(** * Field configuration loader: [useFieldsConfig] and [parseYamlConfig]

    A shallow embedding of the sensitive-data form configuration loader
    (the hook [useFieldsConfig] and the parser [parseYamlConfig]) together
    with the properties its specification states about it.

    Layout: the JavaScript values the YAML library hands to the parser, the
    field definition classes, the parser, a store-based rendering of the
    localisation step (to talk about mutation), the hook as a transition
    system; then the theorems. *)

From stdpp Require Import base list strings gmap pretty.

Open Scope string_scope.
Open Scope list_scope.
Open Scope nat_scope.

Set Warnings "-register-all,-clear-no-such-hyp".

(** ** JavaScript values

    What [parse] of the [yaml] package returns under the core schema: scalars,
    sequences (arrays) and mappings (plain objects).  Numbers are kept to the
    integers; a property list is in the order [Object.entries] enumerates it. *)

Inductive value : Type :=
  | JUndefined
  | JNull
  | JBool (b : bool)
  | JNum (n : Z)
  | JStr (s : string)
  | JArr (elems : list value)
  | JObj (props : list (string * value)).

Abbreviation props := (list (string * value)).

(** Errors.  Every [js_error] is an instance of [Error]; [ThrowValue] is a
    thrown value that is not. *)

Inductive error_class : Type :=
  | GenericError
  | TypeError
  | ConfigurationError
  | ErrorSubclass (className : string).

Record js_error : Type := mkError { err_class : error_class; err_message : string }.

Inductive thrown : Type :=
  | ThrowError (e : js_error)
  | ThrowValue (v : value).

Definition throw {A} (c : error_class) (msg : string) : thrown + A :=
  inl (ThrowError (mkError c msg)).

Notation "'let!' x ':=' e 'in' k" :=
  (match e with inl t => inl t | inr x => k end)
  (at level 10, x pattern, e at level 100, k at level 200, only parsing).

(** [ToBoolean]: the falsy values are [undefined], [null], [false], [0] and
    the empty string. *)
Definition ToBoolean (v : value) : bool :=
  match v with
  | JUndefined | JNull => false
  | JBool b => b
  | JNum n => negb (n =? 0)%Z
  | JStr s => negb (String.eqb s "")
  | JArr _ | JObj _ => true
  end.

(** [typeof v === "object"] *)
Definition typeof_object (v : value) : bool :=
  match v with
  | JNull | JArr _ | JObj _ => true
  | _ => false
  end.

(** [Array.isArray(v)] *)
Definition isArray (v : value) : bool :=
  match v with JArr _ => true | _ => false end.

Fixpoint lookup_prop (k : string) (ps : props) : option value :=
  match ps with
  | [] => None
  | (k', v) :: ps => if String.eqb k' k then Some v else lookup_prop k ps
  end.

(** [o[k]] on a property list: the own property, or [undefined]. *)
Definition get_prop (ps : props) (k : string) : value :=
  default JUndefined (lookup_prop k ps).

(** [o[k] = v]: overwrite in place, or append a new property. *)
Fixpoint set_prop (ps : props) (k : string) (v : value) : props :=
  match ps with
  | [] => [(k, v)]
  | (k', v') :: ps =>
      if String.eqb k' k then (k', v) :: ps else (k', v') :: set_prop ps k v
  end.

Definition indexed (xs : list value) : props :=
  imap (λ i x, (pretty i, x)) xs.

(** The characters of a string, one per byte (ASCII text). *)
Definition chars (s : string) : list value :=
  (λ c, JStr (String c "")) <$> String.list_ascii_of_string s.

(** The own enumerable string-keyed properties, as copied by object spread
    [{...v}]: nothing for [null], [undefined], numbers and booleans, the
    index properties for arrays and strings. *)
Definition own_props (v : value) : props :=
  match v with
  | JObj ps => ps
  | JArr xs => indexed xs
  | JStr s => indexed (chars s)
  | _ => []
  end.

(** Property read [v[k]] on a receiver that is neither [null] nor
    [undefined] (every read below is guarded by a truthiness test of its
    receiver).  Own properties only: [k] is a field name or a language code,
    not the name of a prototype member. *)
Definition Get (v : value) (k : string) : value :=
  match v with
  | JObj ps => get_prop ps k
  | JArr xs =>
      if String.eqb k "length" then JNum (Z.of_nat (length xs))
      else get_prop (indexed xs) k
  | JStr s =>
      if String.eqb k "length" then JNum (Z.of_nat (String.length s))
      else get_prop (indexed (chars s)) k
  | _ => JUndefined
  end.

(** Optional chaining [v?.k] *)
Definition GetOpt (v : value) (k : string) : value :=
  match v with
  | JUndefined | JNull => JUndefined
  | _ => Get v k
  end.

(** [Object.entries(v)] *)
Definition Object_entries (v : value) : thrown + props :=
  match v with
  | JUndefined | JNull => throw TypeError "Cannot convert undefined or null to object"
  | _ => inr (own_props v)
  end.

(** [ToString], as applied to the holes of a template literal.  A plain
    object prints through [Object.prototype.toString] unless an own
    [toString] property (never callable in parsed YAML) shadows it; an array
    prints through [join]. *)
Fixpoint ToString (v : value) : thrown + string :=
  match v with
  | JUndefined => inr "undefined"
  | JNull => inr "null"
  | JBool true => inr "true"
  | JBool false => inr "false"
  | JNum n => inr (pretty n)
  | JStr s => inr s
  | JArr xs =>
      let elem x :=
        match x with
        | JUndefined | JNull => inr ""
        | _ => ToString x
        end in
      (fix join (xs : list value) : thrown + string :=
         match xs with
         | [] => inr ""
         | [x] => elem x
         | x :: rest =>
             let! s := elem x in
             let! r := join rest in
             inr (s +:+ "," +:+ r)
         end) xs
  | JObj ps =>
      match lookup_prop "toString" ps with
      | Some _ => throw TypeError "Cannot convert object to primitive value"
      | None => inr "[object Object]"
      end
  end.

(** ** The field definition classes ([./types])

    Modelled from the spec: the module [./types] ([FieldType] and the three
    [FieldDefinition] classes) is not among the sources.  The enum members
    are the strings of the schema format; a field definition carries the
    common attributes [name], [dataKey], [label], [type], the resolved
    option values of the selecting variants and the validation object; each
    constructor checks its required attributes and fails with a descriptive
    error otherwise. *)

Module Types.

Inductive FieldType : Type := String | Enum | MultipleSelect.

Definition FieldType_value (t : FieldType) : string :=
  match t with
  | String => "STRING"
  | Enum => "ENUM"
  | MultipleSelect => "MULTIPLE_SELECT"
  end.

Record FieldDefinition : Type := mkField {
  name : string;
  dataKey : string;
  type : FieldType;
  label : string;
  values : list string;
  validation : value;
}.

Definition as_string (v : value) : option string :=
  match v with JStr s => Some s | _ => None end.

(** A non-empty ordered sequence of strings. *)
Definition as_options (v : value) : option (list string) :=
  match v with
  | JArr (x :: xs) => mapM as_string (x :: xs)
  | _ => None
  end.

Definition malformed {A} (field attribute : string) : thrown + A :=
  throw GenericError ("Field '" +:+ field +:+ "' has no valid " +:+ attribute).

(** The checks shared by the three variants: [name], [dataKey] and [label]
    are strings. *)
Definition base (t : FieldType) (config : props) (opts : list string)
  : thrown + FieldDefinition :=
  match as_string (get_prop config "name") with
  | None => malformed "?" "name"
  | Some n =>
      match as_string (get_prop config "dataKey") with
      | None => malformed n "dataKey"
      | Some k =>
          match as_string (get_prop config "label") with
          | None => malformed n "label"
          | Some l => inr (mkField n k t l opts (get_prop config "validation"))
          end
      end
  end.

Definition StringFieldDefinition (config : props) : thrown + FieldDefinition :=
  base String config [].

Definition selecting (t : FieldType) (config : props) : thrown + FieldDefinition :=
  let! fd := base t config [] in
  match as_options (get_prop config "values") with
  | None => malformed (name fd) "values"
  | Some opts => base t config opts
  end.

Definition EnumFieldDefinition (config : props) : thrown + FieldDefinition :=
  selecting Enum config.

Definition MultipleSelectFieldDefinition (config : props) : thrown + FieldDefinition :=
  selecting MultipleSelect config.

End Types.

Import Types (FieldDefinition, FieldType).

(** ** The parser [parseYamlConfig] *)

(** Strict equality of a value with a member of [FieldType], as the [switch]
    on [field.type] tests it. *)
Definition is_type (v : value) (t : FieldType) : bool :=
  match v with
  | JStr s => String.eqb s (Types.FieldType_value t)
  | _ => false
  end.

Definition missing_label (name lang : string) : string :=
  "Missing label for field '" +:+ name +:+ "' (lang=" +:+ lang +:+ ")".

Problem to work on
Only the lines above from the line containing "Record js_error : Type" through the line containing "JBool b => b" should be retyped, exactly and with both ends included.

Response
Record js_error : Type := mkError { err_class : error_class; err_message : string }.

Inductive thrown : Type :=
  | ThrowError (e : js_error)
  | ThrowValue (v : value).

Definition throw {A} (c : error_class) (msg : string) : thrown + A :=
  inl (ThrowError (mkError c msg)).

Notation "'let!' x ':=' e 'in' k" :=
  (match e with inl t => inl t | inr x => k end)
  (at level 10, x pattern, e at level 100, k at level 200, only parsing).

(** [ToBoolean]: the falsy values are [undefined], [null], [false], [0] and
    the empty string. *)
Definition ToBoolean (v : value) : bool :=
  match v with
  | JUndefined | JNull => false
  | JBool b => b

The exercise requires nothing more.